### Work required
Return the full set of records, matching them character for character.

### Extracted entries
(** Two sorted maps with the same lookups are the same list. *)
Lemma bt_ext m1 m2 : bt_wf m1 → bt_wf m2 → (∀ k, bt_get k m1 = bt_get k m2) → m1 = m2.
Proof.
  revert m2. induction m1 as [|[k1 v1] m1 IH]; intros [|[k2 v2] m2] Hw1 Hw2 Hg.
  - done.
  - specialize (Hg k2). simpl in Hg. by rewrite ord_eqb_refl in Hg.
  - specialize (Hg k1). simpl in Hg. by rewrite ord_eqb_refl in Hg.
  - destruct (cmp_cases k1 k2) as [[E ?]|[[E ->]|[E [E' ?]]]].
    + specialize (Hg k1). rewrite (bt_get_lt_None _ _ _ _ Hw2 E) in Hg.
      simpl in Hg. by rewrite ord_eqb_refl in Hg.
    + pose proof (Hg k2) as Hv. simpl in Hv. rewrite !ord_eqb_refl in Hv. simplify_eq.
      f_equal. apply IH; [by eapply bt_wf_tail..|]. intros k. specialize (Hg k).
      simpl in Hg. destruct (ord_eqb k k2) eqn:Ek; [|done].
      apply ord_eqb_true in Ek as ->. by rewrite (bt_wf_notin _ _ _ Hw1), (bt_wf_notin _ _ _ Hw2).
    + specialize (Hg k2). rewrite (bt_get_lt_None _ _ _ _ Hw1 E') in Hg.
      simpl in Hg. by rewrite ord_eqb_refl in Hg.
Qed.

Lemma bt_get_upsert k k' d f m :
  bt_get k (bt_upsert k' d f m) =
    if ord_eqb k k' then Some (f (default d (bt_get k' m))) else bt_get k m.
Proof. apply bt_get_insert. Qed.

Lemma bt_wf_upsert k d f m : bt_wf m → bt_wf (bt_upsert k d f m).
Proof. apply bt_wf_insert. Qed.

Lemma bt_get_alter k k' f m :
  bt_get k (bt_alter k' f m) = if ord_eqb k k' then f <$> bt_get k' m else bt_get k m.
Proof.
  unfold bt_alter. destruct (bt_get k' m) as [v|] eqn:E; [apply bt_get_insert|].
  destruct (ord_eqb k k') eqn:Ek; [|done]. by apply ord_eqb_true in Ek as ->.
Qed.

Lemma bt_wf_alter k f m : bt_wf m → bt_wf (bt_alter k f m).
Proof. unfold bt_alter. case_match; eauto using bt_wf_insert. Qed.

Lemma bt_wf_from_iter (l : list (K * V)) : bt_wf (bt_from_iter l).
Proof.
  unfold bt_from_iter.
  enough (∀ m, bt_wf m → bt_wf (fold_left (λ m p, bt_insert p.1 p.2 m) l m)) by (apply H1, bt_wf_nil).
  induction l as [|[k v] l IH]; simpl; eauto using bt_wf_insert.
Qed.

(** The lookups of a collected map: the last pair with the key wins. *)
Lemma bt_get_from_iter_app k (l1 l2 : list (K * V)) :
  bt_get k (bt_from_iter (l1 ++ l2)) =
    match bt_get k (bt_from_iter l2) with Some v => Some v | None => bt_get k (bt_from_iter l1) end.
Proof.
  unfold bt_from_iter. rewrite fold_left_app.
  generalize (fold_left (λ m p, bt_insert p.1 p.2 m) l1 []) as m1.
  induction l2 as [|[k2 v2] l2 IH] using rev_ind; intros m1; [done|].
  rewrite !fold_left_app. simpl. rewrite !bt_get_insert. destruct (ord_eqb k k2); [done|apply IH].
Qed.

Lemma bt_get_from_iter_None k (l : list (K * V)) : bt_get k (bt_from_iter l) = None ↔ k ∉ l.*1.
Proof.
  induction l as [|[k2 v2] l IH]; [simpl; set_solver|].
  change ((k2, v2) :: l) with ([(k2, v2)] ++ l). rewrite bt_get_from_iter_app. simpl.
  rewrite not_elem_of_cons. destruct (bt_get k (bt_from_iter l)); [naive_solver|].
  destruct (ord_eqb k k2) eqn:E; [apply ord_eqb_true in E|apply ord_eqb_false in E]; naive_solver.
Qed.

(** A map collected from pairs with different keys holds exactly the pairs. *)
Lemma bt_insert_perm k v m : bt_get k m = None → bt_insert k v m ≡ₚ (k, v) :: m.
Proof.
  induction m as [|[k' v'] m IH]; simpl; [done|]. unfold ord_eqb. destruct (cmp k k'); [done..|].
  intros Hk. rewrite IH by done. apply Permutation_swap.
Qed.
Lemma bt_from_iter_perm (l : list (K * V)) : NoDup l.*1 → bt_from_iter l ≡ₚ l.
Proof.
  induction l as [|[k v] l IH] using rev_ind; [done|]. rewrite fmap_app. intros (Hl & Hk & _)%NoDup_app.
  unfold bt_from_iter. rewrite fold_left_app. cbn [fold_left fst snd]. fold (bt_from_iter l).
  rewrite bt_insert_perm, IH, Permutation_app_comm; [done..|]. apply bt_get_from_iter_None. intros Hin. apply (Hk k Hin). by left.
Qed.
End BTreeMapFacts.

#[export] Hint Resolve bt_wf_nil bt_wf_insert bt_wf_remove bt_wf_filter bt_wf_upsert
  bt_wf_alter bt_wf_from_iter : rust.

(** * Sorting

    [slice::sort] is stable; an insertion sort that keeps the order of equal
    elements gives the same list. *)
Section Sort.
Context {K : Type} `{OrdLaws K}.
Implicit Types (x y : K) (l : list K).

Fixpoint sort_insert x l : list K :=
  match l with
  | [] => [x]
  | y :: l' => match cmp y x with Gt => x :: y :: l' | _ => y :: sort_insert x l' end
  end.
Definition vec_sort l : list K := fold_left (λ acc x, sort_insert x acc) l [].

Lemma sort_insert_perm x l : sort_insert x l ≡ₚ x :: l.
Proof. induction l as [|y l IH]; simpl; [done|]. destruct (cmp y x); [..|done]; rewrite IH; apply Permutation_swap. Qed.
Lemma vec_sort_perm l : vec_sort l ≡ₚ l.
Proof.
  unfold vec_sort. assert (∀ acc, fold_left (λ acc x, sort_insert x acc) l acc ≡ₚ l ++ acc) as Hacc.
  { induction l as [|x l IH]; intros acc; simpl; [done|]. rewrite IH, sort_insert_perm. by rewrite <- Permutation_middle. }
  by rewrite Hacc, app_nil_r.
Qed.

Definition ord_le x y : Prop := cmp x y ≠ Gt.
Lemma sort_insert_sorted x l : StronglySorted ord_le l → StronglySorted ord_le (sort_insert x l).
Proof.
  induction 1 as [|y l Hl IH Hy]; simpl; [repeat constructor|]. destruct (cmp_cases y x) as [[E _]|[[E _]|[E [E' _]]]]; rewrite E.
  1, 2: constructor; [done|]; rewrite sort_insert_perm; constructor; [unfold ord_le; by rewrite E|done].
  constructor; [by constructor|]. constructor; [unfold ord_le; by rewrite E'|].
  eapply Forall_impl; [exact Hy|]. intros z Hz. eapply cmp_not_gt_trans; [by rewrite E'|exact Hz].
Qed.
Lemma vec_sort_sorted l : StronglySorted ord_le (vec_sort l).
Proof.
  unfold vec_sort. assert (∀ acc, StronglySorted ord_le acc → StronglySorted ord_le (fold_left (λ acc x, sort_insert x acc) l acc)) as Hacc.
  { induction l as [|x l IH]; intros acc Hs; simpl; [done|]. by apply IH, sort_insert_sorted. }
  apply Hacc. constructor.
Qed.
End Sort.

### Result
(** Two sorted maps with the same lookups are the same list. *)
Lemma bt_ext m1 m2 : bt_wf m1 → bt_wf m2 → (∀ k, bt_get k m1 = bt_get k m2) → m1 = m2.
Proof.
  revert m2. induction m1 as [|[k1 v1] m1 IH]; intros [|[k2 v2] m2] Hw1 Hw2 Hg.
  - done.
  - specialize (Hg k2). simpl in Hg. by rewrite ord_eqb_refl in Hg.
  - specialize (Hg k1). simpl in Hg. by rewrite ord_eqb_refl in Hg.
  - destruct (cmp_cases k1 k2) as [[E ?]|[[E ->]|[E [E' ?]]]].
    + specialize (Hg k1). rewrite (bt_get_lt_None _ _ _ _ Hw2 E) in Hg.
      simpl in Hg. by rewrite ord_eqb_refl in Hg.
    + pose proof (Hg k2) as Hv. simpl in Hv. rewrite !ord_eqb_refl in Hv. simplify_eq.
      f_equal. apply IH; [by eapply bt_wf_tail..|]. intros k. specialize (Hg k).
      simpl in Hg. destruct (ord_eqb k k2) eqn:Ek; [|done].
      apply ord_eqb_true in Ek as ->. by rewrite (bt_wf_notin _ _ _ Hw1), (bt_wf_notin _ _ _ Hw2).
    + specialize (Hg k2). rewrite (bt_get_lt_None _ _ _ _ Hw1 E') in Hg.
      simpl in Hg. by rewrite ord_eqb_refl in Hg.
Qed.

Lemma bt_get_upsert k k' d f m :
  bt_get k (bt_upsert k' d f m) =
    if ord_eqb k k' then Some (f (default d (bt_get k' m))) else bt_get k m.
Proof. apply bt_get_insert. Qed.

Lemma bt_wf_upsert k d f m : bt_wf m → bt_wf (bt_upsert k d f m).
Proof. apply bt_wf_insert. Qed.

Lemma bt_get_alter k k' f m :
  bt_get k (bt_alter k' f m) = if ord_eqb k k' then f <$> bt_get k' m else bt_get k m.
Proof.
  unfold bt_alter. destruct (bt_get k' m) as [v|] eqn:E; [apply bt_get_insert|].
  destruct (ord_eqb k k') eqn:Ek; [|done]. by apply ord_eqb_true in Ek as ->.
Qed.

Lemma bt_wf_alter k f m : bt_wf m → bt_wf (bt_alter k f m).
Proof. unfold bt_alter. case_match; eauto using bt_wf_insert. Qed.

Lemma bt_wf_from_iter (l : list (K * V)) : bt_wf (bt_from_iter l).
Proof.
  unfold bt_from_iter.
  enough (∀ m, bt_wf m → bt_wf (fold_left (λ m p, bt_insert p.1 p.2 m) l m)) by (apply H1, bt_wf_nil).
  induction l as [|[k v] l IH]; simpl; eauto using bt_wf_insert.
Qed.

(** The lookups of a collected map: the last pair with the key wins. *)
Lemma bt_get_from_iter_app k (l1 l2 : list (K * V)) :
  bt_get k (bt_from_iter (l1 ++ l2)) =
    match bt_get k (bt_from_iter l2) with Some v => Some v | None => bt_get k (bt_from_iter l1) end.
Proof.
  unfold bt_from_iter. rewrite fold_left_app.
  generalize (fold_left (λ m p, bt_insert p.1 p.2 m) l1 []) as m1.
  induction l2 as [|[k2 v2] l2 IH] using rev_ind; intros m1; [done|].
  rewrite !fold_left_app. simpl. rewrite !bt_get_insert. destruct (ord_eqb k k2); [done|apply IH].
Qed.

Lemma bt_get_from_iter_None k (l : list (K * V)) : bt_get k (bt_from_iter l) = None ↔ k ∉ l.*1.
Proof.
  induction l as [|[k2 v2] l IH]; [simpl; set_solver|].
  change ((k2, v2) :: l) with ([(k2, v2)] ++ l). rewrite bt_get_from_iter_app. simpl.
  rewrite not_elem_of_cons. destruct (bt_get k (bt_from_iter l)); [naive_solver|].
  destruct (ord_eqb k k2) eqn:E; [apply ord_eqb_true in E|apply ord_eqb_false in E]; naive_solver.
Qed.

(** A map collected from pairs with different keys holds exactly the pairs. *)
Lemma bt_insert_perm k v m : bt_get k m = None → bt_insert k v m ≡ₚ (k, v) :: m.
Proof.
  induction m as [|[k' v'] m IH]; simpl; [done|]. unfold ord_eqb. destruct (cmp k k'); [done..|].
  intros Hk. rewrite IH by done. apply Permutation_swap.
Qed.
Lemma bt_from_iter_perm (l : list (K * V)) : NoDup l.*1 → bt_from_iter l ≡ₚ l.
Proof.
  induction l as [|[k v] l IH] using rev_ind; [done|]. rewrite fmap_app. intros (Hl & Hk & _)%NoDup_app.
  unfold bt_from_iter. rewrite fold_left_app. cbn [fold_left fst snd]. fold (bt_from_iter l).
  rewrite bt_insert_perm, IH, Permutation_app_comm; [done..|]. apply bt_get_from_iter_None. intros Hin. apply (Hk k Hin). by left.
Qed.
End BTreeMapFacts.

#[export] Hint Resolve bt_wf_nil bt_wf_insert bt_wf_remove bt_wf_filter bt_wf_upsert
  bt_wf_alter bt_wf_from_iter : rust.

(** * Sorting

    [slice::sort] is stable; an insertion sort that keeps the order of equal
    elements gives the same list. *)
Section Sort.
Context {K : Type} `{OrdLaws K}.
Implicit Types (x y : K) (l : list K).

Fixpoint sort_insert x l : list K :=
  match l with
  | [] => [x]
  | y :: l' => match cmp y x with Gt => x :: y :: l' | _ => y :: sort_insert x l' end
  end.
Definition vec_sort l : list K := fold_left (λ acc x, sort_insert x acc) l [].

Lemma sort_insert_perm x l : sort_insert x l ≡ₚ x :: l.
Proof. induction l as [|y l IH]; simpl; [done|]. destruct (cmp y x); [..|done]; rewrite IH; apply Permutation_swap. Qed.
Lemma vec_sort_perm l : vec_sort l ≡ₚ l.
Proof.
  unfold vec_sort. assert (∀ acc, fold_left (λ acc x, sort_insert x acc) l acc ≡ₚ l ++ acc) as Hacc.
  { induction l as [|x l IH]; intros acc; simpl; [done|]. rewrite IH, sort_insert_perm. by rewrite <- Permutation_middle. }
  by rewrite Hacc, app_nil_r.
Qed.

Definition ord_le x y : Prop := cmp x y ≠ Gt.
Lemma sort_insert_sorted x l : StronglySorted ord_le l → StronglySorted ord_le (sort_insert x l).
Proof.
  induction 1 as [|y l Hl IH Hy]; simpl; [repeat constructor|]. destruct (cmp_cases y x) as [[E _]|[[E _]|[E [E' _]]]]; rewrite E.
  1, 2: constructor; [done|]; rewrite sort_insert_perm; constructor; [unfold ord_le; by rewrite E|done].
  constructor; [by constructor|]. constructor; [unfold ord_le; by rewrite E'|].
  eapply Forall_impl; [exact Hy|]. intros z Hz. eapply cmp_not_gt_trans; [by rewrite E'|exact Hz].
Qed.
Lemma vec_sort_sorted l : StronglySorted ord_le (vec_sort l).
Proof.
  unfold vec_sort. assert (∀ acc, StronglySorted ord_le acc → StronglySorted ord_le (fold_left (λ acc x, sort_insert x acc) l acc)) as Hacc.
  { induction l as [|x l IH]; intros acc Hs; simpl; [done|]. by apply IH, sort_insert_sorted. }
  apply Hacc. constructor.
Qed.
End Sort.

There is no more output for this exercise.